Bright smiles aren’t exactly on page one of the Louisville coach’s facial expression playbook, so his satisfaction didn’t quite translate into unrepressed happiness, but through 20 minutes in Charlottesville, Pitino had plenty of reasons to be pleased. Minus four regulars who average a collective 35 points per game, his fourth-ranked Cardinals led the 12th-ranked Cavaliers 34-32, and, frankly, nobody could believe it. Perhaps not even Pitino.
“We really did play a beautiful half,” he told ESPN at halftime. “It was almost a perfect half by a depleted crew.”
Perhaps even Pitino also knew, though, that the near flawless performance was too good to be true; too good to continue. After the break, his fears were realized. The Cardinals scored just five points in the first 11 minutes of the second half. Pitino fumed. Louisville’s two-point lead turned into a 15-point deficit, and eventually into a 71-55 defeat.
And in those 11 minutes of offensive futility — or rather in Virginia’s 11 minutes of defensive solidity — order was restored.
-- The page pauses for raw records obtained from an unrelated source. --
Lemma _get_font_result name font_cache :
  match _get_font name font_cache with
  | Ok (f, font_cache', _) =>
      font_cache' !! name = Some f /\
      match font_cache !! name with
      | Some cached => f = cached /\ font_cache' = font_cache
      | None => font_cache' = <[name := f]> font_cache
      end
  | Raise e =>
      font_cache !! name = None /\
      ((e = HelperError /\ get_available_font name = None) \/
       (e = FontError /\ Font_fontname (py "helv") = None))
  end.
Proof.
  unfold _get_font.
  destruct (font_cache !! name) as [cached|] eqn:Hc; [now rewrite Hc|].
  destruct (Font_fontname name) as [exact|];
    [split; [apply lookup_insert_eq|reflexivity]|].
  destruct (font_by_prefix _ _) as [[f builtin]|];
    [split; [apply lookup_insert_eq|reflexivity]|].
  destruct (get_available_font name) as [[resolved_name font_path]|];
    [|split; [reflexivity|now left]].
  destruct (font_by_resolved_name resolved_name) as [fr|er] eqn:Hf;
    (destruct font_path as [path|];
     [destruct (falsy path); [|destruct (Font_fontfile path)]|]);
    cbn [mbind result_bind];
    first [ split; [apply lookup_insert_eq|reflexivity]
          | apply font_by_resolved_name_raises in Hf;
            split; [reflexivity|now right] ].
Qed.

Lemma _get_font_cache_grows name font_cache f font_cache' log :
  _get_font name font_cache = Ok (f, font_cache', log) ->
  font_cache ⊆ font_cache'.
Proof.
  intros Hg. pose proof (_get_font_result name font_cache) as Hr.
  rewrite Hg in Hr. destruct Hr as [_ Hr].
  destruct (font_cache !! name) eqn:Hc.
  - now destruct Hr as [_ ->].
  - subst font_cache'. now apply insert_subseteq.
Qed.

Lemma replace_on_page_cache_grows page rect repl font_cache page' font_cache' log :
  replace_on_page page rect repl font_cache = Ok (page', font_cache', log) ->
  font_cache ⊆ font_cache'.
Proof.
  unfold replace_on_page.
  destruct (page_glyphs page) as [glyphs|e]; cbn [mbind result_bind];
    [|discriminate].
  destruct (target_glyphs_of rect glyphs) as [|first rest].
  - now intros [= <- <- <-].
  - destruct (_get_font _ font_cache) as [[[font_obj fc] lf]|e] eqn:Hg;
      cbn [mbind result_bind]; [|discriminate].
    intros [= <- <- <-]. eapply _get_font_cache_grows, Hg.
Qed.

End FontCacheFacts.
(** * OpenWhispr: activation controller and audio ducking manager

    A shallow embedding of the push-to-talk key handlers of [main.js]
    (the Globe key listener on macOS and the low-level key listener on
    Windows), of the [will-quit] teardown handler, and of the
    [AudioDuckingManager] class, followed by the properties of the
    design document that can be settled on them.

    JavaScript's event loop is modelled by explicit state passing: every
    handler is a function from the variables it closes over to their new
    values and the list of commands it sends, in program order.  A handler
    that starts with [await windowManager.getActivationMode()] receives the
    awaited value in its environment record and is run from the point where
    it resumes. *)

From Stdlib Require Import ZArith Lia.
From stdpp Require Import gmap strings list.

Local Open Scope Z_scope.

(** ** Activation controller ([main.js], [startApp]) *)

Module Controller.

(** Messages the handlers send to the window manager and the renderers. *)
Inductive command : Type :=
| globe_key_pressed      (* controlPanelWindow.webContents.send("globe-key-pressed") *)
| toggle_dictation       (* mainWindow.webContents.send("toggle-dictation") *)
| showDictationPanel
| hideDictationPanel
| sendStartDictation
| sendStopDictation.

#[global] Instance command_eq_dec : EqDecision command.
Proof. solve_decision. Defined.

(** What a handler reads from its collaborators when it runs. *)
Record env : Type := Env {
  mainWindowLive : bool;            (* isLiveWindow(windowManager.mainWindow) *)
  controlPanelLive : bool;          (* isLiveWindow(windowManager.controlPanelWindow) *)
  currentHotkey : option string;    (* None: hotkeyManager.getCurrentHotkey is missing *)
  activationMode : string;          (* await windowManager.getActivationMode() *)
  now : Z                           (* Date.now() *)
}.

(** The two module-level variables of one key source
    ([globeKeyDownTime]/[globeKeyIsRecording], [winKeyDownTime]/[winKeyIsRecording])
    and the due times of the [setTimeout] callbacks not yet run. *)
Record keystate : Type := KeyState {
  keyDownTime : Z;
  isRecording : bool;
  timers : list Z
}.

Definition initial : keystate :=
  {| keyDownTime := 0; isRecording := false; timers := [] |}.

Definition MIN_HOLD_DURATION_MS : Z := 150.
Definition WIN_MIN_HOLD_DURATION_MS : Z := 150.

Definition is_push (e : env) : bool := String.eqb (activationMode e) "push".

(** [hotkeyManager.getCurrentHotkey && hotkeyManager.getCurrentHotkey() === "GLOBE"] *)
Definition hotkey_is_globe (e : env) : bool :=
  match currentHotkey e with
  | Some h => String.eqb h "GLOBE"
  | None => false
  end.

(** The callback given to [setTimeout]; both sources have the same one. *)
Definition hold_timer (s : keystate) : keystate * list command :=
  if (0 <? keyDownTime s) && negb (isRecording s)
  then ({| keyDownTime := keyDownTime s; isRecording := true; timers := timers s |},
        [sendStartDictation])
  else (s, []).

(** [globeKeyManager.on("globe-down", ...)] *)
Definition globe_down (e : env) (s : keystate) : keystate * list command :=
  let forwarded := if controlPanelLive e then [globe_key_pressed] else [] in
  if hotkey_is_globe e then
    if mainWindowLive e then
      if is_push e then
        ({| keyDownTime := now e;
            isRecording := false;
            timers := timers s ++ [now e + MIN_HOLD_DURATION_MS] |},
         forwarded ++ [showDictationPanel])
      else (s, forwarded ++ [showDictationPanel; toggle_dictation])
    else (s, forwarded)
  else (s, forwarded).

(** [globeKeyManager.on("globe-up", ...)] *)
Definition globe_up (e : env) (s : keystate) : keystate * list command :=
  if hotkey_is_globe e then
    if is_push e then
      if isRecording s then
        ({| keyDownTime := 0; isRecording := false; timers := timers s |},
         [sendStopDictation])
      else
        ({| keyDownTime := 0; isRecording := isRecording s; timers := timers s |}, [])
    else (s, [])
  else (s, []).

(** [windowsKeyManager.on("key-down", ...)] *)
Definition win_key_down (e : env) (s : keystate) : keystate * list command :=
  if mainWindowLive e then
    if is_push e then
      ({| keyDownTime := now e;
          isRecording := false;
          timers := timers s ++ [now e + WIN_MIN_HOLD_DURATION_MS] |},
       [showDictationPanel])
    else (s, [])
  else (s, []).

(** [windowsKeyManager.on("key-up", ...)] *)
Definition win_key_up (e : env) (s : keystate) : keystate * list command :=
  if mainWindowLive e then
    if is_push e then
      let wasRecording := isRecording s in
      ({| keyDownTime := 0; isRecording := false; timers := timers s |},
       if wasRecording then [sendStopDictation] else [hideDictationPanel])
    else (s, [])
  else (s, []).

(** The adapter sources that carry a hold timer. *)
Inductive source : Type := Globe | WindowsKey.

Definition hold_threshold (src : source) : Z :=
  match src with
  | Globe => MIN_HOLD_DURATION_MS
  | WindowsKey => WIN_MIN_HOLD_DURATION_MS
  end.

Definition key_down (src : source) : env -> keystate -> keystate * list command :=
  match src with Globe => globe_down | WindowsKey => win_key_down end.

Definition key_up (src : source) : env -> keystate -> keystate * list command :=
  match src with Globe => globe_up | WindowsKey => win_key_up end.

(** *** The event loop's timer queue *)

Definition is_due (t d : Z) : bool := d <=? t.

(** Runs the callback once for each entry of [due], in order. *)
Fixpoint run_callbacks (due : list Z) (s : keystate) : keystate * list command :=
  match due with
  | [] => (s, [])
  | _ :: due' =>
      let '(s1, c1) := hold_timer s in
      let '(s2, c2) := run_callbacks due' s1 in
      (s2, c1 ++ c2)
  end.

(** At time [t] the loop runs every callback whose delay has elapsed and
    drops it from the queue. *)
Definition fire_due (t : Z) (s : keystate) : keystate * list command :=
  let due := List.filter (is_due t) (timers s) in
  let pending := List.filter (fun d => negb (is_due t d)) (timers s) in
  run_callbacks due
    {| keyDownTime := keyDownTime s; isRecording := isRecording s; timers := pending |}.

Inductive key_event : Type :=
| KeyDown (e : env)
| KeyUp (e : env).

Definition event_time (ev : key_event) : Z :=
  match ev with KeyDown e | KeyUp e => now e end.

Definition handle (src : source) (ev : key_event) : keystate -> keystate * list command :=
  match ev with
  | KeyDown e => key_down src e
  | KeyUp e => key_up src e
  end.

(** One adapter event: the timers that came due first, then the handler. *)
Definition step (src : source) (ev : key_event) (s : keystate) : keystate * list command :=
  let '(s1, c1) := fire_due (event_time ev) s in
  let '(s2, c2) := handle src ev s1 in
  (s2, c1 ++ c2).

Fixpoint run (src : source) (evs : list key_event) (s : keystate) : keystate * list command :=
  match evs with
  | [] => (s, [])
  | ev :: evs' =>
      let '(s1, c1) := step src ev s in
      let '(s2, c2) := run src evs' s1 in
      (s2, c1 ++ c2)
  end.

(** One press of the key: the key-down handler, the timers that come due
    until the release, and the key-up handler. *)
Definition press_release (src : source) (ed eu : env) (s : keystate)
  : keystate * list command :=
  let '(s1, c1) := key_down src ed s in
  let '(s2, c2) := step src (KeyUp eu) s1 in
  (s2, c1 ++ c2).

Definition count (c : command) (l : list command) : nat :=
  count_occ command_eq_dec l c.

Definition is_dictation (c : command) : bool :=
  match c with
  | sendStartDictation | sendStopDictation => true
  | _ => false
  end.

(** The start and stop commands of a trace, in the order sent. *)
Definition dictation_commands (l : list command) : list command :=
  List.filter is_dictation l.

(** A session is live while the key-down time is set; this is the test
    the timer callback makes ("only start if key is still being held"). *)
Definition live (s : keystate) : bool := 0 <? keyDownTime s.

(** The handlers of [src] take their push-to-talk branch under [e]. *)
Definition push_enabled (src : source) (e : env) : Prop :=
  is_push e = true /\
  match src with
  | Globe => hotkey_is_globe e = true /\ mainWindowLive e = true
  | WindowsKey => mainWindowLive e = true
  end.

(** Environments used in the examples: push mode, Globe armed, windows up. *)
Definition push_env (t : Z) : env :=
  {| mainWindowLive := true; controlPanelLive := false;
     currentHotkey := Some "GLOBE"; activationMode := "push"; now := t |}.

End Controller.

(** ** Audio ducking manager ([src/helpers/audioDuckingManager.js]) *)

Module Ducking.

(** *** JavaScript values and string helpers *)

(** A slot of [savedVolumes]: [null] or a string. *)
Inductive saved : Type :=
| js_null
| js_str (s : string).

Inductive jsval : Type :=
| js_bool (b : bool).

(** An object literal: its properties in the order written. *)
Definition js_object : Type := list (string * jsval).

Definition keys (o : js_object) : list string := map fst o.

Fixpoint get (o : js_object) (k : string) : option jsval :=
  match o with
  | [] => None
  | (k', v) :: o' => if String.eqb k' k then Some v else get o' k
  end.

(** A promise once settled. *)
Inductive settled (A : Type) : Type :=
| resolved (a : A)
| rejected (err : string).
Arguments resolved {A} a.
Arguments rejected {A} err.

(** [Promise.all]: the values in order, or the first rejection. *)
Fixpoint promise_all {A : Type} (ps : list (settled A)) : settled (list A) :=
  match ps with
  | [] => resolved []
  | resolved a :: ps' =>
      match promise_all ps' with
      | resolved l => resolved (a :: l)
      | rejected err => rejected err
      end
  | rejected err :: _ => rejected err
  end.

(** A string holds the UTF-8 bytes of the JavaScript string it stands
    for; equality and [includes] on the bytes are those of the text. *)
Definition byte_is (n : nat) (c : Ascii.ascii) : bool := (Ascii.nat_of_ascii c =? n)%nat.

(** White space and line terminators of one byte: U+0009 to U+000D and
    U+0020. *)
Definition is_space (c : Ascii.ascii) : bool :=
  let n := Ascii.nat_of_ascii c in
  ((9 <=? n)%nat && (n <=? 13)%nat) || (n =? 32)%nat.

(** Of two bytes: U+00A0. *)
Definition is_space2 (a b : Ascii.ascii) : bool :=
  byte_is 194 a && byte_is 160 b.

(** Of three bytes: U+1680, U+2000 to U+200A, U+2028, U+2029, U+202F,
    U+205F, U+3000 and U+FEFF. *)
Definition is_space3 (a b c : Ascii.ascii) : bool :=
  let n := Ascii.nat_of_ascii c in
  (byte_is 225 a && byte_is 154 b && byte_is 128 c) ||
  (byte_is 226 a && byte_is 128 b &&
   (((128 <=? n)%nat && (n <=? 138)%nat) || (n =? 168)%nat || (n =? 169)%nat || (n =? 175)%nat)) ||
  (byte_is 226 a && byte_is 129 b && byte_is 159 c) ||
  (byte_is 227 a && byte_is 128 b && byte_is 128 c) ||
  (byte_is 239 a && byte_is 187 b && byte_is 191 c).

Fixpoint trim_start (s : string) : string :=
  match s with
  | EmptyString => EmptyString
  | String a s1 =>
      if is_space a then trim_start s1
      else
        match s1 with
        | EmptyString => s
        | String b s2 =>
            if is_space2 a b then trim_start s2
            else
              match s2 with
              | EmptyString => s
              | String c s3 => if is_space3 a b c then trim_start s3 else s
              end
        end
  end.

(** Nothing but white space is left when [trim_start] leaves nothing. *)
Fixpoint trim_end (s : string) : string :=
  match s with
  | EmptyString => EmptyString
  | String c s' =>
      match trim_start s with
      | EmptyString => EmptyString
      | _ => String c (trim_end s')
      end
  end.

(** [String.prototype.trim] *)
Definition trim (s : string) : string := trim_end (trim_start s).

(** [s.includes(needle)] *)
Fixpoint includes (s needle : string) : bool :=
  String.prefix needle s ||
  match s with
  | EmptyString => false
  | String _ s' => includes s' needle
  end.

(** *** The manager's fields, the outside world, and the effects *)

Record process : Type := Process {
  proc_binary : string;
  proc_args : list string
}.

Record manager : Type := Manager {
  duckerProcess : option process;
  isActive : bool;
  savedVolumes : gmap string saved;
  duckLevel : string;
  useAdvancedDucking : bool;
  fallbackMode : bool
}.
Pitino, you see, has never won at John Paul Jones Arena. Louisville came into Monday’s game 1-4 against Virginia since moving to the ACC in 2014, and came in with a dire offensive record. In three of the four losses, the Cardinals had scored fewer than 20 first-half points. In three of the four, they’d scored fewer than 50 points overall. In the five games overall, they’d scored 0.87 points per possession. Pitino and his players simply couldn’t solve Tony Bennett’s pack-line defense.
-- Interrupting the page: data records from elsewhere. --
(** * SuperBMS: the control logic of code/BMS.py

    A shallow embedding of the [BMS] class (mode state machine, telemetry,
    thermal monitor, drain planner, serial protocol) and the properties of it
    that the design document states.

    Conventions of the embedding.
    - Python floats are idealised as rationals ([Q]); comparisons are exact.
      NaN, infinities and rounding error are outside the model.
    - The object [self] and the board it drives (pins, I/O expanders, the
      non-volatile byte) are one record, [BMS], passed explicitly.  Every
      write to the board is also appended to the trace [out].
    - What a tick reads from the outside (ADC batches, temperature sensors,
      the UART) is a [tick_input].
    - [print] of an [ALERT] line is an event of the trace; [INFO] and [UART]
      console lines carry no state and are left out.
    - Uncaught Python exceptions are an [outcome]. *)

From Stdlib Require Import String Ascii DecimalString.
From Stdlib.Strings Require Import Byte.
From Stdlib Require Import ZArith QArith Qround Qminmax Bool Lia Lqa.
From Stdlib Require Import List Sorted Permutation.
Import ListNotations.
Open Scope Z_scope.

(* ------------------------------------------------------------------ *)
(** ** Python builtins used by the class *)

Module Py.

(** [x < y] and [x > y] on floats. *)
Definition ltb (x y : Q) : bool :=
  match (x ?= y)%Q with Lt => true | _ => false end.
Definition gtb (x y : Q) : bool := ltb y x.

(** [round(x)]: nearest integer, ties to the even one. *)
Definition round (x : Q) : Z :=
  let f := Qfloor x in
  match (x - inject_Z f ?= 1 # 2)%Q with
  | Lt => f
  | Gt => f + 1
  | Eq => if Z.even f then f else f + 1
  end.

(** [round(x, 2)]. *)
Definition round2 (x : Q) : Q := (inject_Z (round (x * 100)) / 100)%Q.

(** [int(x)] on a float: truncation toward zero. *)
Definition int_of_float (x : Q) : Z := Z.quot (Qnum x) (Z.pos (Qden x)).

(** [sum(l)]. *)
Definition sum (l : list Q) : Q := fold_left Qplus l 0%Q.

(** [max(l)] and [min(l)]: the first largest (smallest) element.  On the
    empty list Python raises ValueError; the class only calls them on
    [cells], [dCells] (20 entries) and on [temps] right after [getTemps]
    has appended the CPU temperature, so the default is never used. *)
Definition max (l : list Q) : Q :=
  match l with
  | [] => 0%Q
  | x :: r => fold_left (fun m y => if gtb y m then y else m) r x
  end.
Definition min (l : list Q) : Q :=
  match l with
  | [] => 0%Q
  | x :: r => fold_left (fun m y => if ltb y m then y else m) r x
  end.

(** [l[a:b]] for [0 <= a <= b]. *)
Definition slice {A : Type} (l : list A) (a b : nat) : list A :=
  firstn (b - a) (skipn a l).

(** [l[i] = v] for [i] in range.  Out of range Python raises IndexError;
    the class only assigns below [cellCount], in lists at least that long
    ([reachable_in_range]). *)
Fixpoint setitem {A : Type} (l : list A) (i : nat) (v : A) : list A :=
  match l, i with
  | [], _ => []
  | _ :: r, O => v :: r
  | x :: r, S j => x :: setitem r j v
  end.

(** [str(n)] for an integer. *)
Definition str_int (n : Z) : string := NilZero.string_of_int (Z.to_int n).

(** [bytes(s, 'utf-8')] for the ASCII strings the class sends. *)
Definition bytes_of_str (s : string) : list byte := list_byte_of_string s.

(** [bytes(n)] for an integer [n]: [n] zero bytes. *)
Definition bytes_of_int (n : nat) : list byte := repeat x00 n.

(** [''.join([chr(i) for i in bs])]. *)
Definition str_of_bytes (bs : list byte) : string := string_of_list_byte bs.

(** [''.join(["0" for i in range(n)])]; [range] of a negative number is
    empty. *)
Definition zeros (n : Z) : string :=
  string_of_list_ascii (repeat "0"%char (Z.to_nat n)).

Definition len (s : string) : Z := Z.of_nat (String.length s).

(** [bool(data)] on a string. *)
Definition bool_of_str (s : string) : bool :=
  match s with EmptyString => false | _ => true end.

(** [sorted(l, key=key, reverse=True)].  Python's sort is stable, also
    with [reverse=True]: elements with equal keys keep their order.  It is
    embedded as a stable insertion sort; [sorted_desc_perm],
    [sorted_desc_sorted] and [sorted_desc_stable] below are the contract
    of [sorted] that the proofs rely on. *)
Fixpoint insert_desc {A : Type} (key : A -> Q) (x : A) (l : list A) : list A :=
  match l with
  | [] => [x]
  | y :: r => if ltb (key x) (key y) then y :: insert_desc key x r
              else x :: y :: r
  end.
Fixpoint sorted_desc {A : Type} (key : A -> Q) (l : list A) : list A :=
  match l with
  | [] => []
  | x :: r => insert_desc key x (sorted_desc key r)
  end.

(** Builtins whose exact behaviour lies in the Python runtime: parsing and
    printing of floats and parsing of integers.  [None] is ValueError. *)
Record runtime : Type := {
  float_of_str : string -> option Q;   (* float(data) *)
  int_of_str : string -> option Z;     (* int(data) *)
  str_float : Q -> string              (* str(x) for a float x *)
}.

End Py.

(* ------------------------------------------------------------------ *)
(** ** The board: effects and inputs *)

(** The [ALERT] lines of the console. *)
Inductive alert : Type :=
| PreviousFault              (* __init__: fault during previous operation *)
| ThermalShutdown            (* getTemps *)
| TargetOutOfRange           (* balance *)
| RapidChange                (* update: cell voltage changed rapidly *)
| CellAboveMax (i : nat)     (* update: Cell_i above maximum voltage *)
| CellBelowMin (i : nat).    (* update: Cell_i below minimum voltage *)

Inductive adc_call : Type :=
| wakeupAll
| wregAll (reg : Z) (data : list Z)
| selfOffsetAll
| sleepAll.

Inductive event : Type :=
| Console (a : alert)
| Adc (c : adc_call)
| IodirSet (i : nat) (v : Z)         (* mcpArr[i].iodir = v *)
| GpioSet (i : nat) (v : Z)          (* mcpArr[i].gpio = v *)
| BuzSet (b : bool)
| RelaySet (b : bool)
| FanSet (b : bool)
| DotFill (r g b : Z)
| NvmSet (v : Z)
| UartWrite (bs : list byte)
| Sleep (secs : Q).

(** One batch of [ADS1248.fetchAll]: the voltage of each channel.  The ADC
    driver is not part of the repository; a batch is taken as a function of
    the channel number. *)
Definition reading : Type := nat -> Q.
Now they had to do it without starting point guard Quentin Snider, sidelined with a hip injury; without fellow guard Tony Hicks, out with a broken bone in his hand; and without swingman Deng Adel and center Mangok Mathiang, suspended for violating the team’s curfew after Saturday’s win at Boston College.
With the absences and past shortcomings in mind, Monday’s first half really was shocking, and really was impressive. Freshman guard V.J. King stepped into a starting and starring role. He scored a game-high 12 first-half points, and a career-high 24 on the night. The Cardinals spaced the floor, took care of the ball, and equaled their best offensive half against Virginia under Pitino.
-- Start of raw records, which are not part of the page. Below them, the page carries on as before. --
(** What the loop adds to the filename list: at most one new path per file
    read, each of the form [result_path + identifier + ".pickle"]. *)
Lemma process_loop_added params (dataset : DS) files :
  forall index fs filenames indices fs' filenames' indices',
    run_loop params dataset index files fs filenames indices
      = inr (fs', filenames', indices') ->
    exists added,
      filenames' = filenames ++ added /\ length added <= length files /\
      Forall (fun name => exists r : @Repertoire Chain, name = new_filename params r) added.
Proof.
  induction files as [|f files IH]; intros index fs filenames indices fs' filenames' indices';
    simpl.
  - intros [= <- <- <-]. exists []. by rewrite app_nil_r.
  - destruct (load_repertoire resolve f fs) as [e|r]; simpl; [done|].
    destruct (all_keep_chain Chain_getitem str_upper (keep_chain params) (sequences r))
      as [e|[]]; simpl; [done| |].
    + destruct (Py.getitem (Dataset.get_filenames dataset) index) as [e|src]; simpl; [done|].
      destruct (os_rename resolve creatable src _ fs) as [e|fs1]; simpl; [done|].
      intros Hloop. apply IH in Hloop as (added & -> & Hlen & Hall).
      exists (new_filename params r :: added). rewrite <- app_assoc.
      split_and!; [done|simpl; lia|].
      constructor; [by exists r|done].
    + intros Hloop. apply IH in Hloop as (added & -> & Hlen & Hall).
      exists added. split_and!; [done|lia|done].
Qed.
(** X5: entering edit mode, typing any number of texts and then cancelling
    leaves the store and the add field as they were and the edit slot
    empty: nothing of what was typed is kept. *)
Theorem cancel_discards_the_edit
    (st : State) (i : Z) (shown : jsstring) (values : list jsstring) :
  run st (StartEdit i shown :: (ChangeEdit <$> values) ++ [CancelEdit]) =
    {| todos := todos st; input := input st; editId := None; editValue := [] |}.
Proof.
  simpl. by rewrite run_app, run_ChangeEdit.
Qed.

(** X6: toggling and saving an edit never add, remove or reorder todos: the
    sequence of ids is the same afterwards, in any store.  Toggling leaves
    every title as it was, saving leaves every completed flag as it was. *)
Theorem toggle_and_save_keep_the_sequence (st : State) (i : Z) :
  id <$> todos (step st (Toggle i)) = id <$> todos st
  ∧ title <$> todos (step st (Toggle i)) = title <$> todos st
  ∧ id <$> todos (step st SubmitEdit) = id <$> todos st
  ∧ completed <$> todos (step st SubmitEdit) = completed <$> todos st.
Proof.
  split_and!.
  - apply ids_op_toggle.
  - change (step st (Toggle i)) with (op_toggle i st).
    rewrite todos_op_toggle, <- list_fmap_compose.
    apply list_fmap_ext. intros _ todo _. simpl.
    by destruct (decide (id todo = i)).
  - apply ids_fire_handleEditSave.
  - unfold step. simpl.
    destruct (decide (trim (editValue st) = [])) as [He|Hne].
    + by rewrite save_blank.
    + rewrite save_nonblank by done. simpl. rewrite <- list_fmap_compose.
      apply list_fmap_ext. intros _ todo _. simpl.
      by destruct (decide (Some (id todo) = editId st)).
Qed.

(** X7: after delete(i) no stored todo carries i; what is left is the old
    sequence with todos taken out, the rest in their order; deleting the
    same id again changes nothing, and two deletes give the same state in
    either order. *)
Theorem delete_clears_the_id (st : State) (i j : Z) :
  (i ∉ (id <$> todos (op_delete i st)))
  ∧ todos (op_delete i st) `sublist_of` todos st
  ∧ op_delete i (op_delete i st) = op_delete i st
  ∧ op_delete i (op_delete j st) = op_delete j (op_delete i st).
Proof.
  split_and!.
  - rewrite todos_op_delete. intros (todo & Hi & Hin)%list_elem_of_fmap.
    apply list_elem_of_filter in Hin as [Hne _]. done.
  - rewrite todos_op_delete. apply sublist_filter.
  - unfold op_delete, fire. simpl. f_equal.
    rewrite list_filter_filter. apply list_filter_iff. tauto.
  - unfold op_delete, fire. simpl. f_equal.
    rewrite !list_filter_filter. apply list_filter_iff. tauto.
Qed.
Louisville did all this with a rotation that featured Matz Stockman, a Norwegian big man who had played all of 10 minutes in ACC play; Jay Henderson, a walk-on; and Ryan McMahon, a former three-star guard who is generously listed at 6-foot. The starting lineup featured David Levitch, a former walk-on who plays 11 minutes per game.
It’s no wonder, then, that Louisville’s success dried up in the second half. The likes of McMahon and Levitch held their own in the first half; they were overmatched in the second. Donovan Mitchell and King combined for 20 second-half points. The rest of the roster didn’t make a single field goal, and scored just one point. Virginia’s defense, the second best unit in the country, shut down everything the Cardinals tried to do, and held them to 0.68 points per possession.
But that was to be expected. On paper, the nation’s No. 4 team lost by 16 to an inferior one. In reality, the outcome shouldn’t be at all surprising or worrying. If anything, the performance was encouraging. With Snider on the brink of a return, and the missteps of Adel and Mathiang a one-time occurrence, Louisville might not be all that far from where it needs to go, even if Monday’s second half was yet another bitter pill to swallow in Charlottesville.